# Need a good detailer, Buckinghamshire area



## dakmaster (Dec 21, 2012)

Can anyone recommend a good detailer, Bucks area :?:


----------



## Gizmo68 (Feb 26, 2012)

dooka in Northampton are very good.

http://www.dooka.co.uk


----------



## dakmaster (Dec 21, 2012)

Gizmo68 said:


> dooka in Northampton are very good.
> 
> http://www.dooka.co.uk


Thanks mate, you ever heard of Unique Detail in dunstable?


----------



## Gizmo68 (Feb 26, 2012)

Not come across them before, no.

Another HIGHLY recommended detailer is Kelly at KDS in Gillingham (Kent) granted he is a bit further away, but is arguably _the best_ in the UK.


----------



## darylbenfield (Jun 29, 2011)

Not sure if it helps you, but I am in the Essex area, and am also mobile.


----------



## Tomm (Jan 12, 2013)

Gizmo68 said:


> Not come across them before, no.
> 
> Another HIGHLY recommended detailer is Kelly at KDS in Gillingham (Kent) granted he is a bit further away, but is arguably _the best_ in the UK.


Fantastic work, it isn't often you see one of these being painted.










Very well priced as well.

There was a robbery and fatal shooting on that business estate just before christmas. Useless fact there.


----------



## Gizmo68 (Feb 26, 2012)

Having been on one of his training courses Kelly really is a top guy who knows his stuff, other professional detailers also come from all over the country to him for training!

I have also watched him correct a bonnet that had been scratched up with a screwdriver and roughed up with scotchbrite etc (basically it was virtually sanded down), with a rotary polisher and &#8230;.. water! - no compound at all, the finish he got from that was unbelievable, he makes it look so effortless as well

Other detailers have also commented on him polishing intricate bits on a car (around door mirrors and door handles) whist looking at them and not the car! it's almost as if the polisher is part of him.


----------



## ian222 (May 4, 2007)

Seems expensive to me, he may well be good but value for money he isnt.


----------



## Tomm (Jan 12, 2013)

Someone scrapped my rear arch, he repaired it for £80, can't complain at that!

Mark of Heavenly detail is just around the corner as well.
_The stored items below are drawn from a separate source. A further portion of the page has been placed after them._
(** X2: the section map built by [_load_index] sends a section name to
    the position in the new index of the record entry that stands in front
    of the name entry, the SECTION entry of a well-formed file; a later
    section of the same name replaces an earlier one. *)
Theorem load_index_section_position (name : bytes) (fs : FileStructure)
    (pre post : list IndexEntry) (s n : IndexEntry) :
  fileindex_load name = Ok fs →
  index fs = pre ++ s :: n :: post →
  ie_code s = 0 → ie_code n = 2 →
  Forall (fun e => ¬ (ie_code e = 2 ∧ ie_value e = ie_value n)) post →
  ∃ structure sections pos,
    _load_index name = Ok (structure, sections)
    ∧ sections !! ie_value n = Some pos
    ∧ getitem (index structure) pos = Ok s.
Proof.
  intros Hl Hidx Hs Hn Hpost. rewrite (load_index_eq _ _ Hl).
  eexists _, _, _. split; [reflexivity|]. split.
  - rewrite Hidx, (cons_middle s), app_assoc.
    apply (index_step_section _ _ _ _ Hn eq_refl Hpost).
  - simpl. rewrite (index_step_records (index fs) [] ∅), Hidx. simpl.
    assert (Hone : filter (fun e => ie_code e = 0) [s] = [s])
      by (rewrite filter_cons_True by exact Hs; reflexivity).
    rewrite !filter_app, Hone, filter_cons_True by exact Hs.
    rewrite filter_cons_False by lia. rewrite length_app. simpl.
    replace (Z.of_nat (length (filter (fun e => ie_code e = 0) pre) + 1) - 1)
      with (Z.of_nat (length (filter (fun e => ie_code e = 0) pre))) by lia.
    apply getitem_middle.
Qed.

(** X3: the invariant [opendxf] establishes.  An object it returns has
    ENTITIES in its section map, and OBJECTS too when its version is after
    AC1009; its index holds code 0 entries only; every section position is
    -1 or a position of the index; its file is open at offset 0. *)
Theorem opendxf_invariant (name : bytes) (self : IterDXF) :
  opendxf name = Ok self →
  is_Some (sections self !! U "ENTITIES")
  ∧ (str_gt (IterDXF_dxfversion self) (U "AC1009") = true →
     is_Some (sections self !! U "OBJECTS"))
  ∧ Forall (fun e => ie_code e = 0) (index (structure self))
  ∧ map_Forall (fun _ pos => -1 ≤ pos < Z.of_nat (length (index (structure self))))
               (sections self)
  ∧ file self = open_rb name.
Proof.
  unfold opendxf, IterDXF_init, _load_index.
  destruct (fileindex_load name) as [fs|x]; [|discriminate]. simpl.
  pose proof (index_step_records (index fs) [] ∅) as Hrec.
  assert (Hbound : ∀ idx (acc : list IndexEntry * gmap str Z),
            map_Forall (fun _ pos => -1 ≤ pos < Z.of_nat (length acc.1)) acc.2 →
            map_Forall (fun _ pos => -1 ≤ pos
                                     < Z.of_nat (length (foldl index_step acc idx).1))
                       (foldl index_step acc idx).2).
  { induction idx as [|e idx IH]; intros [ni secs] Hacc; [exact Hacc|].
    simpl. apply IH. unfold index_step.
    destruct (ie_code e =? 0).
    - simpl in *. intros k v Hk. specialize (Hacc k v Hk). simpl in Hacc.
      rewrite length_app. simpl. lia.
    - destruct (ie_code e =? 2); [|exact Hacc]. simpl in *.
      apply map_Forall_insert_2; [lia | exact Hacc]. }
  specialize (Hbound (index fs) ([], ∅) (map_Forall_empty _)).
  destruct (foldl index_step ([], ∅) (index fs)) as [new_index secs].
  simpl in Hrec, Hbound. simpl.
  case_bool_decide as He; [discriminate|].
  destruct (str_gt (version fs) (U "AC1009")) eqn:Hv; simpl.
  - case_bool_decide as Ho; [discriminate|]. intros [= <-]. simpl.
    split; [destruct (secs !! U "ENTITIES"); [eauto | done]|].
    split; [intros _; destruct (secs !! U "OBJECTS"); [eauto | done]|].
    split; [|auto]. rewrite Hrec. simpl.
    apply Forall_forall. intros e Hin. apply list_elem_of_filter in Hin. tauto.
  - intros [= <-]. simpl. unfold IterDXF_dxfversion. simpl. rewrite Hv.
    split; [destruct (secs !! U "ENTITIES"); [eauto | done]|].
    split; [discriminate|].
    split; [|auto]. rewrite Hrec. simpl.
    apply Forall_forall. intros e Hin. apply list_elem_of_filter in Hin. tauto.
Qed.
People may have seen his VXR detail, pulled the car to pieces and detailed it with an extensive photo documentation.

Also offers very goos trainging courses.

Seems there are a few good guys around here.


----------



## unique detailer (Jan 19, 2013)

I suppose Kelly has to have higher prices than a lot of detailing companies,having a workshop like his and running an oven like that would incur a lot of cost,the old adage of you get what you pay for springs to mind and KDS along with marc heavenly detail are both professional detailers and come highly reccomended.
Saying that doesnt mean paying slightly cheaper rates would be a mistake as this like most businesses is very competitive.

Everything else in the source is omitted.